■ **Try it**: A single number is required: how many lines of the listing below include the word "signed".
Dataset section start
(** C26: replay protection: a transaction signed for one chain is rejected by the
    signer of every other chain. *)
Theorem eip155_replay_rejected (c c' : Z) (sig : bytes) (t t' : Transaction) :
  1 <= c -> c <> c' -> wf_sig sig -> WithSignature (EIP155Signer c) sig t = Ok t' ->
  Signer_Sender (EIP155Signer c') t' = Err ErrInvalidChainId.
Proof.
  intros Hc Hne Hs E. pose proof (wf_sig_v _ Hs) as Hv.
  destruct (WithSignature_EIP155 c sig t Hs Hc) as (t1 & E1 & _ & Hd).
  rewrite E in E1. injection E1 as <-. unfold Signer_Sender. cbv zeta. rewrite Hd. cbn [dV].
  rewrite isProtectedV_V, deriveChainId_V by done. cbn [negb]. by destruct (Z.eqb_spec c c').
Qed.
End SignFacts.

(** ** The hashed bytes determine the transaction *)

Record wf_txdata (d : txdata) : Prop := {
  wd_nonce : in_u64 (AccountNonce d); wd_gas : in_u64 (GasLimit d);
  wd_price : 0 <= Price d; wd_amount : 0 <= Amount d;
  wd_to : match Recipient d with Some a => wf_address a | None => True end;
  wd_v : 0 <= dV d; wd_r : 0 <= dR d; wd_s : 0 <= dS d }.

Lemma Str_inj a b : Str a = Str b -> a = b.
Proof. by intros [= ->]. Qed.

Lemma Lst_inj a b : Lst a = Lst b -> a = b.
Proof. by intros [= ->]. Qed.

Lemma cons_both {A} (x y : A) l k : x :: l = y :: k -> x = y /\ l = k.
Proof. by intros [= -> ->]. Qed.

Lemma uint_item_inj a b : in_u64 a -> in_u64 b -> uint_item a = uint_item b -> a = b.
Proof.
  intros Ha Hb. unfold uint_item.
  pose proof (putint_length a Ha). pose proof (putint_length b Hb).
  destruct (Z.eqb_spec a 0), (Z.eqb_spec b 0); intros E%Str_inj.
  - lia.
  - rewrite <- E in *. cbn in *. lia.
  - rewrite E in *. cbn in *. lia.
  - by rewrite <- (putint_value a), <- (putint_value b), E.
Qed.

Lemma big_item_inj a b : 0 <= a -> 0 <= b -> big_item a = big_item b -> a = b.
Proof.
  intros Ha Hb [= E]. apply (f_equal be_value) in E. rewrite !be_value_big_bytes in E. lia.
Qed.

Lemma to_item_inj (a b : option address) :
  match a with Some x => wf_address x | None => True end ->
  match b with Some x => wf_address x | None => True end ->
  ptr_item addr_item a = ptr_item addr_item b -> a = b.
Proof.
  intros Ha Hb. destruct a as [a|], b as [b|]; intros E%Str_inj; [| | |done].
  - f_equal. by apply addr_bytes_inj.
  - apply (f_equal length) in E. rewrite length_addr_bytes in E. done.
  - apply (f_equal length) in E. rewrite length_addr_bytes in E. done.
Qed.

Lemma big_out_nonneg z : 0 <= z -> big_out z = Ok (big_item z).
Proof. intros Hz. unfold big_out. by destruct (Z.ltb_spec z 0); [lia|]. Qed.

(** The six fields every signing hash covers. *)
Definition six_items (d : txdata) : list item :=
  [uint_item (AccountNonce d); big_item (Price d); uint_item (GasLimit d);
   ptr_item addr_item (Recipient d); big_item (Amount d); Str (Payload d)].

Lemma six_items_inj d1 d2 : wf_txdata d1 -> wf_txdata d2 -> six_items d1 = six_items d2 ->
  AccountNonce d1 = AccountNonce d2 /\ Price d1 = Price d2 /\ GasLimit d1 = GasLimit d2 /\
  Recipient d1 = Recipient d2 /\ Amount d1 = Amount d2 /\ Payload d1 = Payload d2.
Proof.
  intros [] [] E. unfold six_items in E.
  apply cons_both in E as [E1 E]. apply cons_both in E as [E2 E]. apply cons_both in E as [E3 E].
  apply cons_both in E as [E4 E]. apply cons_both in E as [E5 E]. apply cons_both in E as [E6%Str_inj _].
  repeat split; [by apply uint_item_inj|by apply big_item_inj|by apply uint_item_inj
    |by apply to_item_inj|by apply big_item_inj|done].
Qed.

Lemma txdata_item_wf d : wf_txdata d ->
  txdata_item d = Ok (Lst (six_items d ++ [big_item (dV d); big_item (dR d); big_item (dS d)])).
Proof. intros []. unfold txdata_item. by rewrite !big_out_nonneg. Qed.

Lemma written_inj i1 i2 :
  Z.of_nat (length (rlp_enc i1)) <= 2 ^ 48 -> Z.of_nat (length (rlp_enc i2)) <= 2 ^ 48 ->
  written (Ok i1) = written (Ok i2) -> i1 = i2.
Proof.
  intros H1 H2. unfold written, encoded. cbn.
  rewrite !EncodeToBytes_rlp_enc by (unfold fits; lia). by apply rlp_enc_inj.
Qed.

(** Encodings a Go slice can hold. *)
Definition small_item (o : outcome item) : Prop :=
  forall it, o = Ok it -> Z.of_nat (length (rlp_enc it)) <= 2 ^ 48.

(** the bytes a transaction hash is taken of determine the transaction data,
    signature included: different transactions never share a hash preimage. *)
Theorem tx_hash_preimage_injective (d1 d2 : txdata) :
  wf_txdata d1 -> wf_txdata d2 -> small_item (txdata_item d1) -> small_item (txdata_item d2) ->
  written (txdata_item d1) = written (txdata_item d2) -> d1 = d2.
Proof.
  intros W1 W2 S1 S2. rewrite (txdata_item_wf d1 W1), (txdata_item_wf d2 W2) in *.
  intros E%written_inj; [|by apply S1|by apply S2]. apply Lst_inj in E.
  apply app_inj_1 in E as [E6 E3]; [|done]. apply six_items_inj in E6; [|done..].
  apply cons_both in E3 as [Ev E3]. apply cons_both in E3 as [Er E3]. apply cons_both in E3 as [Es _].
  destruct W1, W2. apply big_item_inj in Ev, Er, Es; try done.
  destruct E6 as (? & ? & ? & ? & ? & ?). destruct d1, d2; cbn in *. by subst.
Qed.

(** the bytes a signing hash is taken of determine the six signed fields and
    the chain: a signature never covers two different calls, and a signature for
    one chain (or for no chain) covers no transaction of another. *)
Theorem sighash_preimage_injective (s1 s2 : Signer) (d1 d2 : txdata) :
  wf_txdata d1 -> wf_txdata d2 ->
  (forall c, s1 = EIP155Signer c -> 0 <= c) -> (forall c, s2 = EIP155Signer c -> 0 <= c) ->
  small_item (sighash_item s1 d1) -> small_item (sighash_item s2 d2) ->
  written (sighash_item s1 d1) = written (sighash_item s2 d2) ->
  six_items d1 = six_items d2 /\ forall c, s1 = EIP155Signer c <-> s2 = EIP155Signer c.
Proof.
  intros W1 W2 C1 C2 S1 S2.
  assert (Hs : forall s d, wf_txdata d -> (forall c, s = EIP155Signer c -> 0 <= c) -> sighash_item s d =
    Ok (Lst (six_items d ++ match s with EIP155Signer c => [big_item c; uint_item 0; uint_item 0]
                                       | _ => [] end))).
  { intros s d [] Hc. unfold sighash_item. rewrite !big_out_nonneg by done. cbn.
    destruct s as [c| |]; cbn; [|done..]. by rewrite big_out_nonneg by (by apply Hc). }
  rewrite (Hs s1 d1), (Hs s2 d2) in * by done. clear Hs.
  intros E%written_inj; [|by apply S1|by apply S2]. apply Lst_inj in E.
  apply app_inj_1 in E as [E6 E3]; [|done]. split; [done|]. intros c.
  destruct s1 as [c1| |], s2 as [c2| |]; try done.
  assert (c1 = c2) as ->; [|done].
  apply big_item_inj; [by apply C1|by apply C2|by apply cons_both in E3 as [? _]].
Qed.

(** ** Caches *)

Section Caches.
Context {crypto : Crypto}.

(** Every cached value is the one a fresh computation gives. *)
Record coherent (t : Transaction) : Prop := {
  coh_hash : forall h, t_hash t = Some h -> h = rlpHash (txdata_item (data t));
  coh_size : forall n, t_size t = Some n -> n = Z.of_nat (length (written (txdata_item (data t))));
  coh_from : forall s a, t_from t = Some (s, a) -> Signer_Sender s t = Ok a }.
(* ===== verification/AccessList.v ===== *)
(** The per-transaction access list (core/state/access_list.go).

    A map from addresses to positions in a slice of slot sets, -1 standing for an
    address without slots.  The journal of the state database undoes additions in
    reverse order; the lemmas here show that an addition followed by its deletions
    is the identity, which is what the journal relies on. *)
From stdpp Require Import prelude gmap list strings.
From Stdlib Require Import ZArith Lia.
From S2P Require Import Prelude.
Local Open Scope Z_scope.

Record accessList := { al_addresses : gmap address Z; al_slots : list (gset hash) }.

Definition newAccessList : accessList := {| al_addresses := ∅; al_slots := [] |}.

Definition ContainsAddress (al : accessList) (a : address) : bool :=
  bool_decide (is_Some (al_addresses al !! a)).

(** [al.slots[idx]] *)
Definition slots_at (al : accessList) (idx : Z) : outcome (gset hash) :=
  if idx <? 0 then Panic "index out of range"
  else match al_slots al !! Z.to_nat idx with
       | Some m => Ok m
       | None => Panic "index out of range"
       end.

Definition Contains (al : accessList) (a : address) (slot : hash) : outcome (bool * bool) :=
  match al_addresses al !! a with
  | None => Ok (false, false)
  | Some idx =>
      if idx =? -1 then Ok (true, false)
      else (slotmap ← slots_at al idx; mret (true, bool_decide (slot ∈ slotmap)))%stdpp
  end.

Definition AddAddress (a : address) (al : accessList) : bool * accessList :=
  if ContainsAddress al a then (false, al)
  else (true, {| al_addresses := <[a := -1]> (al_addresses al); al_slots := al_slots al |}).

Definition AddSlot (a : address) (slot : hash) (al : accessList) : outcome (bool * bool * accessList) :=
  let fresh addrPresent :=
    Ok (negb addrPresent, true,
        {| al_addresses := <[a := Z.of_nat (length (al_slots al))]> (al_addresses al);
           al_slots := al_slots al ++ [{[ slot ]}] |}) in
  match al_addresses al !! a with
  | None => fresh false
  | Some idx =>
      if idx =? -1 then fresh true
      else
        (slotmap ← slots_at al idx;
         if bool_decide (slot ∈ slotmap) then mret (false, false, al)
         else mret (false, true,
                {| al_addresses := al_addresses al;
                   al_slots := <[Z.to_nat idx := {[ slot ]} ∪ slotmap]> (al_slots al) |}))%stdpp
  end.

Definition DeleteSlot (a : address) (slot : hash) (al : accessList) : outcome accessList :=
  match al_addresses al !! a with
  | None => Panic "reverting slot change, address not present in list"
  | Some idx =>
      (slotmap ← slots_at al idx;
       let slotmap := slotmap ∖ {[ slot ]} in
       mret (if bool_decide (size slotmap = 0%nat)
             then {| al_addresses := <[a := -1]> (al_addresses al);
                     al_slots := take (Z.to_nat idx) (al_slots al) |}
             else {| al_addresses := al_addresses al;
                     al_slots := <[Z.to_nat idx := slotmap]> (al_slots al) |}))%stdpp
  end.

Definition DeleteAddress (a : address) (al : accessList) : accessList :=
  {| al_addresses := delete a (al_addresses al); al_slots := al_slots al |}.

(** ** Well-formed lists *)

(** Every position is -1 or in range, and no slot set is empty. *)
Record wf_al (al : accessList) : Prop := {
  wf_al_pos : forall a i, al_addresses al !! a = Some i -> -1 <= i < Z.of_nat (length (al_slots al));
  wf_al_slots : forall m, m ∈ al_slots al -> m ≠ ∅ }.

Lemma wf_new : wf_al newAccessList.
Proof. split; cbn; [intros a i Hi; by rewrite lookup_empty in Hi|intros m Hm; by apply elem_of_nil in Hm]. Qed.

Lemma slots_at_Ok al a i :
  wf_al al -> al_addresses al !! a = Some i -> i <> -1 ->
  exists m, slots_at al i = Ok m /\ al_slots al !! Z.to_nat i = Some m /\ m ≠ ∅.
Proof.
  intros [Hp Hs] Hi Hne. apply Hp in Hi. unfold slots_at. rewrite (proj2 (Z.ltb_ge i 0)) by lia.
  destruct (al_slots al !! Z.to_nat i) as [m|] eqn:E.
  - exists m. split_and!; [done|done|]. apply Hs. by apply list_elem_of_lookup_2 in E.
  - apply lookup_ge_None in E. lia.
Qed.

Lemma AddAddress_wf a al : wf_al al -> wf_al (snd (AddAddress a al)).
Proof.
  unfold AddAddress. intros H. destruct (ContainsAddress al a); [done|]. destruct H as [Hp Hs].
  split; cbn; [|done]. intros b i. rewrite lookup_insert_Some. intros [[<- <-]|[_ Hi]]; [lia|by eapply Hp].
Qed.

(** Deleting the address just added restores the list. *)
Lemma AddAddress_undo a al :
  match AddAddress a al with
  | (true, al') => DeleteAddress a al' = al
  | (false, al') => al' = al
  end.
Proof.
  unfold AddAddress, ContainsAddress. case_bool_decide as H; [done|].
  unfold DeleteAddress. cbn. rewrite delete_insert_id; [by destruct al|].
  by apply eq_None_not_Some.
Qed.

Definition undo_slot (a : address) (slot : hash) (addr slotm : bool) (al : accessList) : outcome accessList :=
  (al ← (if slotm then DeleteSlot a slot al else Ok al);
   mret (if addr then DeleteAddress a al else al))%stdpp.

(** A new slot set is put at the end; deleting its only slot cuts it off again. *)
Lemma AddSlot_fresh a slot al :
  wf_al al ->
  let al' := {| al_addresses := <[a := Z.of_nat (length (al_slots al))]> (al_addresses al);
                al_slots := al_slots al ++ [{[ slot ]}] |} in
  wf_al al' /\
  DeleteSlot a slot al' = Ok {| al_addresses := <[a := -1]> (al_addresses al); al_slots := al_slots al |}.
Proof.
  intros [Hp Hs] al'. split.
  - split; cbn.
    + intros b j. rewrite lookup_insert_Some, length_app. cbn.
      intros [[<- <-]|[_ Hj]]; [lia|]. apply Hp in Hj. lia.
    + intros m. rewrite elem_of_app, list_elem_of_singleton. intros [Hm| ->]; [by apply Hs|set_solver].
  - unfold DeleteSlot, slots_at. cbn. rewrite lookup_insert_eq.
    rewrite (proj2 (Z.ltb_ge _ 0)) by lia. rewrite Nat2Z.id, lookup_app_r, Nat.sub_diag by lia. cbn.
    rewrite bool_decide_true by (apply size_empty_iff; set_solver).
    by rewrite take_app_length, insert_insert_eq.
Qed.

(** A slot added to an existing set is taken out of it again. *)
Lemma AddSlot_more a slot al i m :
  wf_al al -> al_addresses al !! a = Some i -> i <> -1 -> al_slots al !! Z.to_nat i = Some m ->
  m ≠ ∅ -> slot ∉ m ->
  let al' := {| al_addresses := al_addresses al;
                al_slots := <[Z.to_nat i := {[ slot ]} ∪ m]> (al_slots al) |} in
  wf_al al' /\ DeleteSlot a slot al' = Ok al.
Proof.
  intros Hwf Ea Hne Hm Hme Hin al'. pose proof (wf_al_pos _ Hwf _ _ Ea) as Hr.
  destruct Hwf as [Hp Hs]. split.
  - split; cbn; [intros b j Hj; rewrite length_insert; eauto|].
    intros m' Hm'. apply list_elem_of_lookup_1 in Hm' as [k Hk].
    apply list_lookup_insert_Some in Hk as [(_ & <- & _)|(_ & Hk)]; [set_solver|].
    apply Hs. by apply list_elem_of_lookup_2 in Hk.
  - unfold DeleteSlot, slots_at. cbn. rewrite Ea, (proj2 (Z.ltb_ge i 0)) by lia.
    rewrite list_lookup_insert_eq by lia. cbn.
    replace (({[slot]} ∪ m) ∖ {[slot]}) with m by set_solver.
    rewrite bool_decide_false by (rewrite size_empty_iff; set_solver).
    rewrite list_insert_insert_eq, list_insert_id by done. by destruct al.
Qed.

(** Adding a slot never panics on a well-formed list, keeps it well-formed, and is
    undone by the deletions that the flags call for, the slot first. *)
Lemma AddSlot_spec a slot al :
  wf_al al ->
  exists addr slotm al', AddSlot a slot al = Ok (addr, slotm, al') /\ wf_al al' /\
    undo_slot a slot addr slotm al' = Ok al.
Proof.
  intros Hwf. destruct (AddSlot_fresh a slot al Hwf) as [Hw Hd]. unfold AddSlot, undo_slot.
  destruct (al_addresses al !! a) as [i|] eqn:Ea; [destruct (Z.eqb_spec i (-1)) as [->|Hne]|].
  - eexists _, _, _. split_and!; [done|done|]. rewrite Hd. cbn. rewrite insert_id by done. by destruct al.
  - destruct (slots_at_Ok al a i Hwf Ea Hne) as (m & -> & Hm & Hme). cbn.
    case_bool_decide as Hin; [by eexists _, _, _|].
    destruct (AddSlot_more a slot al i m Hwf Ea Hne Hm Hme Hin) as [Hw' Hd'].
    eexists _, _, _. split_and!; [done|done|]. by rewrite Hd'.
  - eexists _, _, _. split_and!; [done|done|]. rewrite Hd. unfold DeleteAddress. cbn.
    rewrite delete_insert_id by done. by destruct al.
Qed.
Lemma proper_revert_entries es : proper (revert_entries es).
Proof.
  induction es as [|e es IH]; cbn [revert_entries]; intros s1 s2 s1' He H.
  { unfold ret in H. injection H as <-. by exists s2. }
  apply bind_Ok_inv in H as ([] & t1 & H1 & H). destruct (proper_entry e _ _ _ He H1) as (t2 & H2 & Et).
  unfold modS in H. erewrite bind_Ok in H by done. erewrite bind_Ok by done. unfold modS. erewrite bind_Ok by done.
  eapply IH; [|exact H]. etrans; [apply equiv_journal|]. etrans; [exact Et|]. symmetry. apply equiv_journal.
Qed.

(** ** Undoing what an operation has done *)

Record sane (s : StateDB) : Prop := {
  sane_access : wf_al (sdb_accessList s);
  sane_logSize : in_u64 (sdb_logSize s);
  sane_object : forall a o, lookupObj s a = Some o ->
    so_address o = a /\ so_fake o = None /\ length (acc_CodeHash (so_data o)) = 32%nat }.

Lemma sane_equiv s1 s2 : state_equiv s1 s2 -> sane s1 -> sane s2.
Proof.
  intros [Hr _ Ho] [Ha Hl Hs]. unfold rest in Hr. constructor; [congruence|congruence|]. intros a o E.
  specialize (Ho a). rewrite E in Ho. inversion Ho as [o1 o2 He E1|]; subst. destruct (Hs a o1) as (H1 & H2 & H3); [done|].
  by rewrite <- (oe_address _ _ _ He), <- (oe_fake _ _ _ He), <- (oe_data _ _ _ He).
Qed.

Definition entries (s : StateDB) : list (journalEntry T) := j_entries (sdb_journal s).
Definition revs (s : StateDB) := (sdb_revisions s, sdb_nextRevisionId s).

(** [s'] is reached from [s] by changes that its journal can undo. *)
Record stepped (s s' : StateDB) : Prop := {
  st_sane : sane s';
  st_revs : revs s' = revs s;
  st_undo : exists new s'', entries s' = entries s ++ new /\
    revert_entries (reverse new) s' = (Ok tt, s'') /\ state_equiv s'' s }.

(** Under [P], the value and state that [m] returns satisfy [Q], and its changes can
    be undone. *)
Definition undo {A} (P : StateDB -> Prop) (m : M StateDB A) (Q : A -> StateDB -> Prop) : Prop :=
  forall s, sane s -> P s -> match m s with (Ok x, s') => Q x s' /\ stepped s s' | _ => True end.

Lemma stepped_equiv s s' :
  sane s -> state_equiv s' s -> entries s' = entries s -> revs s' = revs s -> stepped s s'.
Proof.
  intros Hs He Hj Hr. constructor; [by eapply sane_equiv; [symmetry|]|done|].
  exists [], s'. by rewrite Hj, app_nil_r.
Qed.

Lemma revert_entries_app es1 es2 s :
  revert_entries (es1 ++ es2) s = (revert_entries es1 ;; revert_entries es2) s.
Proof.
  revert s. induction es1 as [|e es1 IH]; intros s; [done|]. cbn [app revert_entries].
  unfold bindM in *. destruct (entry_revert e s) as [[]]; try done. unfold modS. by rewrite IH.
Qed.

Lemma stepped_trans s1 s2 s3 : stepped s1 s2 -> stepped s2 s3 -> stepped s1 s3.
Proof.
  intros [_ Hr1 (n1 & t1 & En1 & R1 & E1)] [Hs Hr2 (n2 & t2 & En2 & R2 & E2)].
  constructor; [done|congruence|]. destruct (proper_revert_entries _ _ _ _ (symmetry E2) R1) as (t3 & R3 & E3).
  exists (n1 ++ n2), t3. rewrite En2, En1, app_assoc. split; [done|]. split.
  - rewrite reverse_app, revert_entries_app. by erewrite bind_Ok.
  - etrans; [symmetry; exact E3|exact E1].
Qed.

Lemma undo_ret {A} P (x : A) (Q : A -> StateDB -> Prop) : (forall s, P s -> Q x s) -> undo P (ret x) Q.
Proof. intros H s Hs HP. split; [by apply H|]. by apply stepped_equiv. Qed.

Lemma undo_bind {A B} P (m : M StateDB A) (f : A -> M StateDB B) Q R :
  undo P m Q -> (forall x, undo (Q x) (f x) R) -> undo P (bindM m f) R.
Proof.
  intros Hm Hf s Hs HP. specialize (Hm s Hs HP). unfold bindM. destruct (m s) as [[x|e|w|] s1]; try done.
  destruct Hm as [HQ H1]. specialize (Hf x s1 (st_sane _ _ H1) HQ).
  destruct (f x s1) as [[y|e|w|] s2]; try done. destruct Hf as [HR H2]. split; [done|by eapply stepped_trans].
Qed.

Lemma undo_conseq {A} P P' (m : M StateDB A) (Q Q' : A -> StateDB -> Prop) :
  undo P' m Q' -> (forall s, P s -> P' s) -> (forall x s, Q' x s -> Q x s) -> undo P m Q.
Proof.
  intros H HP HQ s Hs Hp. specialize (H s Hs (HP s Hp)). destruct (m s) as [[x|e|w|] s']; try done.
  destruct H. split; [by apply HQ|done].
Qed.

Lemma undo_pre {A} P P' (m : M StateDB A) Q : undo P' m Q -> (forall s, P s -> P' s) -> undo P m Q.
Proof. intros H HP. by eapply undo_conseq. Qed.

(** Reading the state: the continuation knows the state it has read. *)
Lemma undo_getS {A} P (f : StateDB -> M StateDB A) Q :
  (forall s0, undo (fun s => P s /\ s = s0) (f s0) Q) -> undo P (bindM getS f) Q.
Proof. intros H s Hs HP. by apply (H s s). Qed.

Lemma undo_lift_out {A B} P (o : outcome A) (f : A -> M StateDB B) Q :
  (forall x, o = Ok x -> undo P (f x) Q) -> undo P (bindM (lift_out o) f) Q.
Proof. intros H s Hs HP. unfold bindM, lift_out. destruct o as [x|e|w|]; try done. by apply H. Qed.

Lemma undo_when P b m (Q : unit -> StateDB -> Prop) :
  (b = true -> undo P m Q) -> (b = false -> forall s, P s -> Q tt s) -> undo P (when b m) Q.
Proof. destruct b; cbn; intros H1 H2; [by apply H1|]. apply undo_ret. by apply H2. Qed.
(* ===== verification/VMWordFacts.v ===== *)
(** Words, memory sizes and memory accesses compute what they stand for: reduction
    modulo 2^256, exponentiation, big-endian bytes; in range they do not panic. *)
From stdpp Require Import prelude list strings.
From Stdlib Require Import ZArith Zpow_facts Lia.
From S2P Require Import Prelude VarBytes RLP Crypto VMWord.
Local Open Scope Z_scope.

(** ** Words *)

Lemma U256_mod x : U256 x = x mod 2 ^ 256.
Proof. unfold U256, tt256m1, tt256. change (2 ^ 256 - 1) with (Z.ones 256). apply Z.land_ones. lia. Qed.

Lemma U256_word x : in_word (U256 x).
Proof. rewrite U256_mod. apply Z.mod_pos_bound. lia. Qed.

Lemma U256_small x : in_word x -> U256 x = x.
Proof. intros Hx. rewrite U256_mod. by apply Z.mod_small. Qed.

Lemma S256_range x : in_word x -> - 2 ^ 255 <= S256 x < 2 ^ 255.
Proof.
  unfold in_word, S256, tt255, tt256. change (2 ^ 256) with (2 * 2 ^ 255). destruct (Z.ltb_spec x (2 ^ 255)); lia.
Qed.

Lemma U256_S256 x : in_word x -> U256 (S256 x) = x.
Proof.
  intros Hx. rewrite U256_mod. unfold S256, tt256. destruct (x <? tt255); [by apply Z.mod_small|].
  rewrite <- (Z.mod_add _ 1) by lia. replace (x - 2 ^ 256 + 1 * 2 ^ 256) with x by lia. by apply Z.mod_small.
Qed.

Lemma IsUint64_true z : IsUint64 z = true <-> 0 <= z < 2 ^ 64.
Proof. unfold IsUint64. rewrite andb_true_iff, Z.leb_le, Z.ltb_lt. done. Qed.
Dataset section end
■ **Finished exercise**: 2